**TASK BRIEF:**
Please write out exactly the lines of the data below from the line holding "Lemma restore_fresh key" through the line holding "agent holds from", and leave out the rest.

THE RECORDS: Begin

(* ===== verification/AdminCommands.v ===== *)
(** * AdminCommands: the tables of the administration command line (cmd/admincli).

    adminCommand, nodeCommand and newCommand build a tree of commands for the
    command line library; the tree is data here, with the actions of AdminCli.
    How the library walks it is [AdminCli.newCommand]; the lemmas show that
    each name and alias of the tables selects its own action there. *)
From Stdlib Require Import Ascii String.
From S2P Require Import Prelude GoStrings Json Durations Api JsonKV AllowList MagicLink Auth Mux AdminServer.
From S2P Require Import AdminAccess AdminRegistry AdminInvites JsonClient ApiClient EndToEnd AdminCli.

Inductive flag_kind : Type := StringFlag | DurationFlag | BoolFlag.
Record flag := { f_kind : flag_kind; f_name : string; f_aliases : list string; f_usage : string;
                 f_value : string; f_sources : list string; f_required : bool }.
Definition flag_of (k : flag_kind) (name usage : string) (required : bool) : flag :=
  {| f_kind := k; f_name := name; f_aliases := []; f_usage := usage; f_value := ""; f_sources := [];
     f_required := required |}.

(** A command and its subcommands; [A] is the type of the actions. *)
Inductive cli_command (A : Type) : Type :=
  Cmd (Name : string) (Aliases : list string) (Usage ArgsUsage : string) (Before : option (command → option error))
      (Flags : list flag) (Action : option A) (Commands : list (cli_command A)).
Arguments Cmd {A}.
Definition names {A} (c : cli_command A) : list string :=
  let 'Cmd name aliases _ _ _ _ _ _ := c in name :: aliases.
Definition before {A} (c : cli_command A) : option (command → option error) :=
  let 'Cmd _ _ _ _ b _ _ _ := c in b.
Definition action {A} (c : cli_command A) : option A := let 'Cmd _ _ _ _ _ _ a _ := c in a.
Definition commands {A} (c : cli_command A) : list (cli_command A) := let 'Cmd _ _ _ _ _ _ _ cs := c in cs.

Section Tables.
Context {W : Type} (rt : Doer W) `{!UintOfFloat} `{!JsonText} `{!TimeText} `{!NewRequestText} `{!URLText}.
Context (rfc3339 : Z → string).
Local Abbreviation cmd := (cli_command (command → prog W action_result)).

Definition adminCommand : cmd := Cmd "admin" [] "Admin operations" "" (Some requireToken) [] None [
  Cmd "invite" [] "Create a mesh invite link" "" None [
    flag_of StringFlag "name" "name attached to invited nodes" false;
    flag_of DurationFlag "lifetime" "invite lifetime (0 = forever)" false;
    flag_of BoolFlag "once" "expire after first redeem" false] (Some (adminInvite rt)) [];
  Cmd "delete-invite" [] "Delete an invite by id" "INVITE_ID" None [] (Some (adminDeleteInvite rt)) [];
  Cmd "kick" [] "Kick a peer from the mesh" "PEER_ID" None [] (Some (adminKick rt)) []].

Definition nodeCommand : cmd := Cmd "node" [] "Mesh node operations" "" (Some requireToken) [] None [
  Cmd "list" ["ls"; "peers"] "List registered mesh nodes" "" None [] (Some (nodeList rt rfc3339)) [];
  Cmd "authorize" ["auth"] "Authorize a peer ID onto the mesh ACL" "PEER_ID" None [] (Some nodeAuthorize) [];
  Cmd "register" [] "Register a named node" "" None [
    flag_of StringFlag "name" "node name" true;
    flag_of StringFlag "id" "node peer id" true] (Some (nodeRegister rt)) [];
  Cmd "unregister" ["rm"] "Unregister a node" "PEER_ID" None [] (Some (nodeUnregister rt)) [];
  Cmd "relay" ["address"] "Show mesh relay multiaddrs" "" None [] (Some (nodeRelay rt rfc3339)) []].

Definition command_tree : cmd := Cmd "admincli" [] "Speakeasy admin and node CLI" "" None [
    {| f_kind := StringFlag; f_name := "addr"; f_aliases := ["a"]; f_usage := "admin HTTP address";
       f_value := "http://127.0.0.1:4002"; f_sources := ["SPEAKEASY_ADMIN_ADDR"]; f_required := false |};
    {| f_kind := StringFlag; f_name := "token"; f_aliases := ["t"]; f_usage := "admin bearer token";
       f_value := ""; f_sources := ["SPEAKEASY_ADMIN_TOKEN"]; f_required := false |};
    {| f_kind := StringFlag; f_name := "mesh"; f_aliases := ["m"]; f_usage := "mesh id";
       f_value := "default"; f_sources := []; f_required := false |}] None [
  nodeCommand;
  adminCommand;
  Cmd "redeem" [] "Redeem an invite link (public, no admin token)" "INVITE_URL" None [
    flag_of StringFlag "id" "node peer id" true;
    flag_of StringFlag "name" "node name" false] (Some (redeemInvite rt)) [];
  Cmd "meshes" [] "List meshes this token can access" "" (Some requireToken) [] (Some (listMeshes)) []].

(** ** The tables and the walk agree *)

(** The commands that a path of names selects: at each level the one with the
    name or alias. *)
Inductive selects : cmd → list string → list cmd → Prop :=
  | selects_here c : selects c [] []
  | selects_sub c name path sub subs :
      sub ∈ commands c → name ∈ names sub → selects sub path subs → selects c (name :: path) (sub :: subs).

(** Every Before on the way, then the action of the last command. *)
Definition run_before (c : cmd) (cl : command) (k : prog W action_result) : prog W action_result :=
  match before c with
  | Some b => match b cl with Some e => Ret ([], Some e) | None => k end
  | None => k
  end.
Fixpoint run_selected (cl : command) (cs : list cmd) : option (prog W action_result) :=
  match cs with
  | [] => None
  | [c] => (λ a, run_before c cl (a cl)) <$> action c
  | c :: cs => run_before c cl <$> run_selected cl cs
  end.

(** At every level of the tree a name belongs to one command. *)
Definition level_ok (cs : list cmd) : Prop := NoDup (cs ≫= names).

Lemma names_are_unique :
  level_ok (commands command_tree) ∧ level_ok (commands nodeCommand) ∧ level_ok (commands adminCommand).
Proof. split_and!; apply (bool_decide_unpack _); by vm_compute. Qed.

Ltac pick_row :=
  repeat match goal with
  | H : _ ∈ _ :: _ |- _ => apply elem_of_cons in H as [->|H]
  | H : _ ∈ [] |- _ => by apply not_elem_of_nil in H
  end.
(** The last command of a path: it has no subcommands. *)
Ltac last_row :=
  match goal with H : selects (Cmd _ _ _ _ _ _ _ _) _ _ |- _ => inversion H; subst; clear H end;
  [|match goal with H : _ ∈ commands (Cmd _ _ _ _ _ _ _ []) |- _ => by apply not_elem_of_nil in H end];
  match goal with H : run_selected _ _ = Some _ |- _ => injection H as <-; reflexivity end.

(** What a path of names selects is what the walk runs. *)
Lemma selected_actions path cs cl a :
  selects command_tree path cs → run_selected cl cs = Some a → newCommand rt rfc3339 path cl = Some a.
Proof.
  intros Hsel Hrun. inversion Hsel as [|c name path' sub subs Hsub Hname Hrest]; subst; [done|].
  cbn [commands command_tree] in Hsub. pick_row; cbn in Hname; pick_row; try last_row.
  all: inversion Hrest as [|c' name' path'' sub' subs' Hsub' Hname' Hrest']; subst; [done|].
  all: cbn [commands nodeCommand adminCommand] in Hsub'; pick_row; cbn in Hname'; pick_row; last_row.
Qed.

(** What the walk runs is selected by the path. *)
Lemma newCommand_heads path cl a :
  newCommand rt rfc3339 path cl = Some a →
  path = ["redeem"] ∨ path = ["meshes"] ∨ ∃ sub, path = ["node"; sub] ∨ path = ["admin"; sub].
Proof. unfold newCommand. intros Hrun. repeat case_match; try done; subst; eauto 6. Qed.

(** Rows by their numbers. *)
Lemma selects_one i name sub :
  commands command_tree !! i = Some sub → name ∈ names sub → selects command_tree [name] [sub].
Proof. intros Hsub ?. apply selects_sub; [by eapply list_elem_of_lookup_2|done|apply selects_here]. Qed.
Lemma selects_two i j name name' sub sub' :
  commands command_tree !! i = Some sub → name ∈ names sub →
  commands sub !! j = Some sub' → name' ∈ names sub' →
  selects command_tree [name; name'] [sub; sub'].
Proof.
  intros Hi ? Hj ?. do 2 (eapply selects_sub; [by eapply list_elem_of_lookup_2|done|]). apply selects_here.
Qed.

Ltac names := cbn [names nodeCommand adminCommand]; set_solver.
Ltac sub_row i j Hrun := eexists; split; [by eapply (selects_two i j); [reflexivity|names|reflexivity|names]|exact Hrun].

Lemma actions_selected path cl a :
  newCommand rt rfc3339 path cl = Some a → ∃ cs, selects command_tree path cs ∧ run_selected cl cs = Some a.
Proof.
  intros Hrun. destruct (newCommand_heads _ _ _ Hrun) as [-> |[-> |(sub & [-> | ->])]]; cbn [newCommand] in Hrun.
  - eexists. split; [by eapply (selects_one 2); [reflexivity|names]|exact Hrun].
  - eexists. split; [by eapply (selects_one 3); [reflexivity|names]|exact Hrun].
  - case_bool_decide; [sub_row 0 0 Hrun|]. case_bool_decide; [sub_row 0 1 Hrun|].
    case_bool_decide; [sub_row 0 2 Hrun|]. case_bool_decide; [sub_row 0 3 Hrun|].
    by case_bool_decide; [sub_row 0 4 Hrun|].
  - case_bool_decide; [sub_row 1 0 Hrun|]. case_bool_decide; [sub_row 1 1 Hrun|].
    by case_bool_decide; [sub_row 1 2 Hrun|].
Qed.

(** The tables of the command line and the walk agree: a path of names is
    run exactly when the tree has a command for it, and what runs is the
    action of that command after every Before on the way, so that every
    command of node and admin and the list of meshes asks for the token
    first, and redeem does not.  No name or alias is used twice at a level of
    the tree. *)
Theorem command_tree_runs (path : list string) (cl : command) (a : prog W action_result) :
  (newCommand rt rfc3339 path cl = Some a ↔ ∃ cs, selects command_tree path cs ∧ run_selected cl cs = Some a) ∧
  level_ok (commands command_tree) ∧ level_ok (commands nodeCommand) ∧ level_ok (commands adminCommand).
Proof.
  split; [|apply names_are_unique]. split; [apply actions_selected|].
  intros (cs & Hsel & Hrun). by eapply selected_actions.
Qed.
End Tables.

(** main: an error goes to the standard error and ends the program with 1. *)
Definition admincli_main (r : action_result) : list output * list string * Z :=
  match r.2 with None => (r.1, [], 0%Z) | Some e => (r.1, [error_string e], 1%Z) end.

THE RECORDS: End
THE RECORDS: Begin

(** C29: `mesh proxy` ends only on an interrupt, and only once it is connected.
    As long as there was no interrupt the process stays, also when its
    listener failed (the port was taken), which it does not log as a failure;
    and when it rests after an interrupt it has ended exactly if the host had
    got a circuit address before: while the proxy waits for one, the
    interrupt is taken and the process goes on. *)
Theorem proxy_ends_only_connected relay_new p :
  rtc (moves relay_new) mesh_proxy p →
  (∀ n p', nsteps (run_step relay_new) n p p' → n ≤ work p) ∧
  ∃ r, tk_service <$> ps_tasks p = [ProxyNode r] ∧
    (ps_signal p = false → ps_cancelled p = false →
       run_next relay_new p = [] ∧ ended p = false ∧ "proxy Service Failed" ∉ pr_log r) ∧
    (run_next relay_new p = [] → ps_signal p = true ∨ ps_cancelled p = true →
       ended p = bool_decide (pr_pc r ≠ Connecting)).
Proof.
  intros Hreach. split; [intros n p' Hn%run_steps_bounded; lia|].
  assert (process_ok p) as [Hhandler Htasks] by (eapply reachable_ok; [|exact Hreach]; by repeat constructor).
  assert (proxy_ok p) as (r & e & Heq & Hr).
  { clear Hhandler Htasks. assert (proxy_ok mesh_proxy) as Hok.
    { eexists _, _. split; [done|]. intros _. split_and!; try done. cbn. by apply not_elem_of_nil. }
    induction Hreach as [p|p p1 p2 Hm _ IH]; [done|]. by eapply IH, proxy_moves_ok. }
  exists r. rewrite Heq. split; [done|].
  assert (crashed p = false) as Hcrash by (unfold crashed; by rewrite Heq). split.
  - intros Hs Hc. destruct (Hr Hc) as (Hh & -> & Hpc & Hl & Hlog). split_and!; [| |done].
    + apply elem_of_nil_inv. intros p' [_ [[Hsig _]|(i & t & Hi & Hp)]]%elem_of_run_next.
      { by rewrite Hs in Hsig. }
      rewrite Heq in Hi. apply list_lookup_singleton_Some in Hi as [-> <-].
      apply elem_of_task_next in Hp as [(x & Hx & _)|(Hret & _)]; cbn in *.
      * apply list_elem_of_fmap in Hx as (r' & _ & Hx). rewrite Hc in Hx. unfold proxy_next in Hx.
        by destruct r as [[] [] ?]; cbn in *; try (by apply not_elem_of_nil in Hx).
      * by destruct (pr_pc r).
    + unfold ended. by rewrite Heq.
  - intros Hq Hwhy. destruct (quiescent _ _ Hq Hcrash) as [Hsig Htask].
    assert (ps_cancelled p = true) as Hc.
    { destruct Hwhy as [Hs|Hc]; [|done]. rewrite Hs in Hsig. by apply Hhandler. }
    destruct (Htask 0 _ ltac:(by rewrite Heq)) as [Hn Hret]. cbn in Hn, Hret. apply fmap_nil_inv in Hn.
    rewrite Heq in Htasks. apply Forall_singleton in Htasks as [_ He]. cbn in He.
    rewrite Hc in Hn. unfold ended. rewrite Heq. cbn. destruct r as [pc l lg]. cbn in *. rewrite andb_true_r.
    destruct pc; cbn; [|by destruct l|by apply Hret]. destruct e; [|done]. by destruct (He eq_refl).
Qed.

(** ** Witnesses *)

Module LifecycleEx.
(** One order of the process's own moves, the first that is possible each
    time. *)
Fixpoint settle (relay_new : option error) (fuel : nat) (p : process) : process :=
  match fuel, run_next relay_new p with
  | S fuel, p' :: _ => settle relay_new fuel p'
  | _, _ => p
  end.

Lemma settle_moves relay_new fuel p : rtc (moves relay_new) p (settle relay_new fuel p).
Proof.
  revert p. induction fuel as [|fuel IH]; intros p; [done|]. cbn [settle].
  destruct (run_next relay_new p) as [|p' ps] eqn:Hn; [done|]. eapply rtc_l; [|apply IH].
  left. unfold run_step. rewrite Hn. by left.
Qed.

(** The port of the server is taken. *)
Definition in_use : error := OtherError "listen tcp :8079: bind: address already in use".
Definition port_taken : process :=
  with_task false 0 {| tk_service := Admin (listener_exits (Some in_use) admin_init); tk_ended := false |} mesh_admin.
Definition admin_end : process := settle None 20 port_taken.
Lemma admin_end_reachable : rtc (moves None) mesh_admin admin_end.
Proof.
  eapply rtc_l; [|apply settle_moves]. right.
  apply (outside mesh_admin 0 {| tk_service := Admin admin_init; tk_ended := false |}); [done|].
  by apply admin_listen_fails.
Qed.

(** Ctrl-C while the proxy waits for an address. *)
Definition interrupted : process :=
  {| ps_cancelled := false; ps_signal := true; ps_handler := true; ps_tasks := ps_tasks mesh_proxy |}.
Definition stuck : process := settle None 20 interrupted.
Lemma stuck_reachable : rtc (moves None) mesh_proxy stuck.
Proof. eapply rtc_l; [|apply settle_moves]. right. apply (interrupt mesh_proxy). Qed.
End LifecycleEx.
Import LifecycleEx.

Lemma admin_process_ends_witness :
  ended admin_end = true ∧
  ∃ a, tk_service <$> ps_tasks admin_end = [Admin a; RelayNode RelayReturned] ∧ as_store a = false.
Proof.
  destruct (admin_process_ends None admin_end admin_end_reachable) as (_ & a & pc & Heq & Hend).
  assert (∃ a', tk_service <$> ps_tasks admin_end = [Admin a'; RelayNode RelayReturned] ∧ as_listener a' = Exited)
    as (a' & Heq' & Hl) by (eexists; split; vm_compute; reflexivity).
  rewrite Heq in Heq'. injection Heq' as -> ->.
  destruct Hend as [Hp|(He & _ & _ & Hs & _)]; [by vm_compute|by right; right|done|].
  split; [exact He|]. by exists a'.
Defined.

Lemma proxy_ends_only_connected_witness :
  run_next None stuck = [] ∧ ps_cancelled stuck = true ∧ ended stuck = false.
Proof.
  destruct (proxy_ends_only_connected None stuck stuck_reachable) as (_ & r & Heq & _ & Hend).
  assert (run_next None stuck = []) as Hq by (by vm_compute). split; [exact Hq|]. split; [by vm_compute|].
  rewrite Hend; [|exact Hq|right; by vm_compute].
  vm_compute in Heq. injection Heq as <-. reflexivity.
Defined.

THE RECORDS: End
THE RECORDS: Begin

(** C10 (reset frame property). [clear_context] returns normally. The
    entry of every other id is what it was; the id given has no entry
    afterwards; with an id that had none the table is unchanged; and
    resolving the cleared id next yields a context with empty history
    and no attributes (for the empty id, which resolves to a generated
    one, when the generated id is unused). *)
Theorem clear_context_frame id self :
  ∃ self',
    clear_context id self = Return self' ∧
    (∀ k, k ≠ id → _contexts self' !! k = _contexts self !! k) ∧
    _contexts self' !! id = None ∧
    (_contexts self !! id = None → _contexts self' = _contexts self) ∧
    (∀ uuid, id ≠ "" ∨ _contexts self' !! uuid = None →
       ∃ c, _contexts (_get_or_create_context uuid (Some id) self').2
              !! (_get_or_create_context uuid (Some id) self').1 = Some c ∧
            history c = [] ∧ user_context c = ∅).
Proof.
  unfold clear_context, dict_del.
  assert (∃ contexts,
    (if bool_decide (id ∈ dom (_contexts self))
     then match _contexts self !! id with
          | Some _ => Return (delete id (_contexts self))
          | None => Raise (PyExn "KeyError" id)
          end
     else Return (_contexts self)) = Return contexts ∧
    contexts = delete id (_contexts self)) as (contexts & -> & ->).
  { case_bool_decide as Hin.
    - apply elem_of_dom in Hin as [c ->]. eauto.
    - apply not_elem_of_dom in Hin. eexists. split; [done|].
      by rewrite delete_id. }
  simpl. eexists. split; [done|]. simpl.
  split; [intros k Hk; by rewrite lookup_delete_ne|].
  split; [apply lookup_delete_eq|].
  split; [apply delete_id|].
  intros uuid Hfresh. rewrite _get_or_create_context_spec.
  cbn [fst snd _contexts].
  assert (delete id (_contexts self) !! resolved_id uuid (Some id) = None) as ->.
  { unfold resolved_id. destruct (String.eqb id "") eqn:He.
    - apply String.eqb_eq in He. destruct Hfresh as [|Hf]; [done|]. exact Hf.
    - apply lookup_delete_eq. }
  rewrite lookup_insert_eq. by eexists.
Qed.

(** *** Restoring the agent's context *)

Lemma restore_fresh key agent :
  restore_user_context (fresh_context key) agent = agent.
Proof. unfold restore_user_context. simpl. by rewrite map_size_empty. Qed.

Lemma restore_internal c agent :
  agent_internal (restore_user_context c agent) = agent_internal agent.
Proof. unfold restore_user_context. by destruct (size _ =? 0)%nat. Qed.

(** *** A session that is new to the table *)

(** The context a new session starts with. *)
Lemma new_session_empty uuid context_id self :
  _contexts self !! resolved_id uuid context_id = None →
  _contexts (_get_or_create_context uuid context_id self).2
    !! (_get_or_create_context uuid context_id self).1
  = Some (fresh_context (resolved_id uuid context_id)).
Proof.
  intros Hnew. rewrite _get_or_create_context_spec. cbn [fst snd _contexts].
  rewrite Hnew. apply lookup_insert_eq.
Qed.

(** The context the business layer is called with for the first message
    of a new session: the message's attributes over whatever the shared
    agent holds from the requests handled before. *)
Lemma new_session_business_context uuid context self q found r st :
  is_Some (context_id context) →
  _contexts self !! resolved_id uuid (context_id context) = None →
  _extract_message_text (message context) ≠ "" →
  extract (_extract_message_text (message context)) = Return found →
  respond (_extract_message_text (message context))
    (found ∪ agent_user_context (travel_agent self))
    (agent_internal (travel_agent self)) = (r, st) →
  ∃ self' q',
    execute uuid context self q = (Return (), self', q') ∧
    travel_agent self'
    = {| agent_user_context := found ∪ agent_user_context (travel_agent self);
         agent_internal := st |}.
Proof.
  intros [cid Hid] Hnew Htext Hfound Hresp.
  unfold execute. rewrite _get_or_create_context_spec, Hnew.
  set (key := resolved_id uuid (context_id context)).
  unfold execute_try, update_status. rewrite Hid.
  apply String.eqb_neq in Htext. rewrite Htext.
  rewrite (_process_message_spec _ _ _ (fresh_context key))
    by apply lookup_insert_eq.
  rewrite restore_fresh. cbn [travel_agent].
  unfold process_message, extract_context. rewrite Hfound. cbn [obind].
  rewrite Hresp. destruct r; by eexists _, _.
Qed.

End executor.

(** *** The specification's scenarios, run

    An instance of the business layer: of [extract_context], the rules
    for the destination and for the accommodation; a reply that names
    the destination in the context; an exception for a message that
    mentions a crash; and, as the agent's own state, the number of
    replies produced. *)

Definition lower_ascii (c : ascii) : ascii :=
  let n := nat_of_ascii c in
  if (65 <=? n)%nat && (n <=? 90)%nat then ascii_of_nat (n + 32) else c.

THE RECORDS: End

**ANSWER:**
Lemma restore_fresh key agent :
  restore_user_context (fresh_context key) agent = agent.
Proof. unfold restore_user_context. simpl. by rewrite map_size_empty. Qed.

Lemma restore_internal c agent :
  agent_internal (restore_user_context c agent) = agent_internal agent.
Proof. unfold restore_user_context. by destruct (size _ =? 0)%nat. Qed.

(** *** A session that is new to the table *)

(** The context a new session starts with. *)
Lemma new_session_empty uuid context_id self :
  _contexts self !! resolved_id uuid context_id = None →
  _contexts (_get_or_create_context uuid context_id self).2
    !! (_get_or_create_context uuid context_id self).1
  = Some (fresh_context (resolved_id uuid context_id)).
Proof.
  intros Hnew. rewrite _get_or_create_context_spec. cbn [fst snd _contexts].
  rewrite Hnew. apply lookup_insert_eq.
Qed.

(** The context the business layer is called with for the first message
    of a new session: the message's attributes over whatever the shared
    agent holds from the requests handled before. *)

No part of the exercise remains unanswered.